**Task instructions:** The data that follows is to be given again, exactly as written.

====== Supplied data ======

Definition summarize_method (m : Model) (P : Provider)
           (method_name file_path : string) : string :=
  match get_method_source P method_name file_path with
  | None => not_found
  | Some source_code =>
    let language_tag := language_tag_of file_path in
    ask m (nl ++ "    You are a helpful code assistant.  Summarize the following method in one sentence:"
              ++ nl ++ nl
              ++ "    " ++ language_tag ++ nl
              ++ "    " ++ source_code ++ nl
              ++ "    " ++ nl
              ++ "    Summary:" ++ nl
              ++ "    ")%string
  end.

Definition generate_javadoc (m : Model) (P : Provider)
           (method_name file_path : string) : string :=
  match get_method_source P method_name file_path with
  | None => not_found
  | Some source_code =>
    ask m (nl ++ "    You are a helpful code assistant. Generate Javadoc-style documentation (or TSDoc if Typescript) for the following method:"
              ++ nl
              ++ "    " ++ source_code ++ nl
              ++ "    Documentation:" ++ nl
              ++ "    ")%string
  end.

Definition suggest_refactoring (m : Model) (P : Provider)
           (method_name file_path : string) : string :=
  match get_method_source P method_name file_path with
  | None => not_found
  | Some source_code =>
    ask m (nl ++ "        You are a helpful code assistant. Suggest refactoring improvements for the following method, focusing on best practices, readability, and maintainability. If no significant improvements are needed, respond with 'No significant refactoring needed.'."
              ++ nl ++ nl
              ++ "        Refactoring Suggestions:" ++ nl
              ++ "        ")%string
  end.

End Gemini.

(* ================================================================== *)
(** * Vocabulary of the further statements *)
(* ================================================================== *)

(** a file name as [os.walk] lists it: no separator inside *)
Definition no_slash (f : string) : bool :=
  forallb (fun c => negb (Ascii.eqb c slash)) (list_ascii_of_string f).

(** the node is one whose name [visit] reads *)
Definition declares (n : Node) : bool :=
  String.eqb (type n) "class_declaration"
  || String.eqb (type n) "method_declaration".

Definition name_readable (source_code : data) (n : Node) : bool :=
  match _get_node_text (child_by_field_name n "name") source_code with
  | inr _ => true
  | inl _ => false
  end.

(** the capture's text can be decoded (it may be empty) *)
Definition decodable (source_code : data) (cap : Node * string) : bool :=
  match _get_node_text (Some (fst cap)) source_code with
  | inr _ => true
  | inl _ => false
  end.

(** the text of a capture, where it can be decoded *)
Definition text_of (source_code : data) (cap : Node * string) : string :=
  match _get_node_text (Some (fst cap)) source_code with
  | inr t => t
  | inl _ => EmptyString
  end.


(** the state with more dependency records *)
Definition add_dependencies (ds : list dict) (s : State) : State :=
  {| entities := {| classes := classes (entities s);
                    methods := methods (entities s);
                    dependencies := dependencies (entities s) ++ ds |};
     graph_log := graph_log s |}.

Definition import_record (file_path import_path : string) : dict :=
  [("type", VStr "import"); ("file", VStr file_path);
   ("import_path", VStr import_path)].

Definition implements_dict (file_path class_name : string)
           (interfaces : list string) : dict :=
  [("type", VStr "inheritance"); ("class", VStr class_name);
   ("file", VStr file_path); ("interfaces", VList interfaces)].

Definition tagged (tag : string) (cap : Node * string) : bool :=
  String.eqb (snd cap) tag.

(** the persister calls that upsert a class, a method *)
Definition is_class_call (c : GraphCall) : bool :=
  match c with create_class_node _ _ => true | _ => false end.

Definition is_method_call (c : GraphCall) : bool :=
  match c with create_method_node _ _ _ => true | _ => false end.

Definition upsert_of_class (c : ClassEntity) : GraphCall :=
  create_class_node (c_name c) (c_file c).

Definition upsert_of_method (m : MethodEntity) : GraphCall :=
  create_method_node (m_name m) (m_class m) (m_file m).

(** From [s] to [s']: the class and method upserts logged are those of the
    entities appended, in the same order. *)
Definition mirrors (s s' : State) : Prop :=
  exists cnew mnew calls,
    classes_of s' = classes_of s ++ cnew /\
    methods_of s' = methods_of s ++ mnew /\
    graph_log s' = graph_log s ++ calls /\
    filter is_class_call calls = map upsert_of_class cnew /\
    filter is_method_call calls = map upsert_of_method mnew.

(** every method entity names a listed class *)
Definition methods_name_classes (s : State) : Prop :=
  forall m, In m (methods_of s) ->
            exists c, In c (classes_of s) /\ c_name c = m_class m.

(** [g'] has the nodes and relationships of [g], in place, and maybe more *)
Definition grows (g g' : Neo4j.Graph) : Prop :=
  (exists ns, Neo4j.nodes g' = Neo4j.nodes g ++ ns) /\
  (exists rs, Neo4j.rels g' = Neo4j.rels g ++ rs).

======

**Task answer:**
Definition summarize_method (m : Model) (P : Provider)
           (method_name file_path : string) : string :=
  match get_method_source P method_name file_path with
  | None => not_found
  | Some source_code =>
    let language_tag := language_tag_of file_path in
    ask m (nl ++ "    You are a helpful code assistant.  Summarize the following method in one sentence:"
              ++ nl ++ nl
              ++ "    " ++ language_tag ++ nl
              ++ "    " ++ source_code ++ nl
              ++ "    " ++ nl
              ++ "    Summary:" ++ nl
              ++ "    ")%string
  end.

Definition generate_javadoc (m : Model) (P : Provider)
           (method_name file_path : string) : string :=
  match get_method_source P method_name file_path with
  | None => not_found
  | Some source_code =>
    ask m (nl ++ "    You are a helpful code assistant. Generate Javadoc-style documentation (or TSDoc if Typescript) for the following method:"
              ++ nl
              ++ "    " ++ source_code ++ nl
              ++ "    Documentation:" ++ nl
              ++ "    ")%string
  end.

Definition suggest_refactoring (m : Model) (P : Provider)
           (method_name file_path : string) : string :=
  match get_method_source P method_name file_path with
  | None => not_found
  | Some source_code =>
    ask m (nl ++ "        You are a helpful code assistant. Suggest refactoring improvements for the following method, focusing on best practices, readability, and maintainability. If no significant improvements are needed, respond with 'No significant refactoring needed.'."
              ++ nl ++ nl
              ++ "        Refactoring Suggestions:" ++ nl
              ++ "        ")%string
  end.

End Gemini.

(* ================================================================== *)
(** * Vocabulary of the further statements *)
(* ================================================================== *)

(** a file name as [os.walk] lists it: no separator inside *)
Definition no_slash (f : string) : bool :=
  forallb (fun c => negb (Ascii.eqb c slash)) (list_ascii_of_string f).

(** the node is one whose name [visit] reads *)
Definition declares (n : Node) : bool :=
  String.eqb (type n) "class_declaration"
  || String.eqb (type n) "method_declaration".

Definition name_readable (source_code : data) (n : Node) : bool :=
  match _get_node_text (child_by_field_name n "name") source_code with
  | inr _ => true
  | inl _ => false
  end.

(** the capture's text can be decoded (it may be empty) *)
Definition decodable (source_code : data) (cap : Node * string) : bool :=
  match _get_node_text (Some (fst cap)) source_code with
  | inr _ => true
  | inl _ => false
  end.

(** the text of a capture, where it can be decoded *)
Definition text_of (source_code : data) (cap : Node * string) : string :=
  match _get_node_text (Some (fst cap)) source_code with
  | inr t => t
  | inl _ => EmptyString
  end.


(** the state with more dependency records *)
Definition add_dependencies (ds : list dict) (s : State) : State :=
  {| entities := {| classes := classes (entities s);
                    methods := methods (entities s);
                    dependencies := dependencies (entities s) ++ ds |};
     graph_log := graph_log s |}.

Definition import_record (file_path import_path : string) : dict :=
  [("type", VStr "import"); ("file", VStr file_path);
   ("import_path", VStr import_path)].

Definition implements_dict (file_path class_name : string)
           (interfaces : list string) : dict :=
  [("type", VStr "inheritance"); ("class", VStr class_name);
   ("file", VStr file_path); ("interfaces", VList interfaces)].

Definition tagged (tag : string) (cap : Node * string) : bool :=
  String.eqb (snd cap) tag.

(** the persister calls that upsert a class, a method *)
Definition is_class_call (c : GraphCall) : bool :=
  match c with create_class_node _ _ => true | _ => false end.

Definition is_method_call (c : GraphCall) : bool :=
  match c with create_method_node _ _ _ => true | _ => false end.

Definition upsert_of_class (c : ClassEntity) : GraphCall :=
  create_class_node (c_name c) (c_file c).

Definition upsert_of_method (m : MethodEntity) : GraphCall :=
  create_method_node (m_name m) (m_class m) (m_file m).

(** From [s] to [s']: the class and method upserts logged are those of the
    entities appended, in the same order. *)
Definition mirrors (s s' : State) : Prop :=
  exists cnew mnew calls,
    classes_of s' = classes_of s ++ cnew /\
    methods_of s' = methods_of s ++ mnew /\
    graph_log s' = graph_log s ++ calls /\
    filter is_class_call calls = map upsert_of_class cnew /\
    filter is_method_call calls = map upsert_of_method mnew.

(** every method entity names a listed class *)
Definition methods_name_classes (s : State) : Prop :=
  forall m, In m (methods_of s) ->
            exists c, In c (classes_of s) /\ c_name c = m_class m.

(** [g'] has the nodes and relationships of [g], in place, and maybe more *)
Definition grows (g g' : Neo4j.Graph) : Prop :=
  (exists ns, Neo4j.nodes g' = Neo4j.nodes g ++ ns) /\
  (exists rs, Neo4j.rels g' = Neo4j.rels g ++ rs).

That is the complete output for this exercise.